As used in this current report and unless otherwise indicated, the terms we, us and our company refer to Puppy Zone Enterprises, Inc.
Item 1.01 Entry into a Material Definitive Agreement.
On December 24, 2007 we entered into a Share Exchange Agreement with Qmotions, Inc., a privately held, California C-Corporation and the shareholders of Qmotions. In the Share Exchange Agreement, which is dated effective as of December 24, 2007, we agreed to issue 25,230,000 shares of our common stock in exchange for all of the issued and outstanding shares in the capital of Qmotions. The issued and outstanding shares in the capital of Qmotions totals 202.972. We also agreed to issue 3,770,000 common share purchase options to certain common share purchase option holders of Qmotions.

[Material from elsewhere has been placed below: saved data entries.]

(** What the program prints reaches the terminal whether or not a debugger is there.
    While gdb is attached it hears one console packet that decodes to exactly the bytes written, even
    if they look like the delimiters of packets; otherwise the bytes go out as they are.
    Nothing else changes, and the interrupts of the port are on after the packet. *)
Theorem console_redirected (s : stub) (buf : list Z) :
  Forall is_u8 buf ->
  exists s' out, gdbstub_write buf s = Done tt s' /\ tx s' = tx s ++ out /\
    (if gdb_attached s
     then uart_intr s' = true /\ exists t, hear (length out) out = Some [Reply (code "O" :: t)] /\ unhex t = Some buf
     else out = buf /\ uart_intr s' = uart_intr s) /\
    regs s' = regs s /\ mem s' = mem s /\ rx s' = rx s /\ cmd s' = cmd s /\ gdb_attached s' = gdb_attached s.
Proof.
  intros Hb. unfold gdbstub_write. unfold bind at 1, get. destruct (gdb_attached s) eqn:At.
  - erewrite bind_done by reflexivity. destruct (sends_output buf (set_uart_intr false s)) as (c & _ & E).
    erewrite bind_done by exact E. eexists _, _. split; [reflexivity|]. split; [reflexivity|]. split; [|by split_and!].
    split; [done|]. exists (bytes_of buf). split; [|by apply unhex_bytes].
    pose proof (hear_events [Reply (code "O" :: bytes_of buf)] _ (events_length _)) as H.
    cbn [List.map List.concat encode] in H. rewrite app_nil_r in H. exact H.
  - rewrite send_chars_done. eexists _, _. split; [reflexivity|]. by split_and!.
Qed.
End Script.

We further agreed that will have no more than 50,000,000 common shares issued and outstanding immediately prior to the closing of the share exchange contemplated by the Share Exchange Agreement.
We entered into this agreement in order to acquire a new business opportunity. Upon closing of the share exchange contemplated by the share exchange agreement with Qmotions, if completed, we intend to be engaged in the development, manufacture, distribution and sale of specific applications for pre-existing video games and to abandon our business plan of franchising doggy daycare services.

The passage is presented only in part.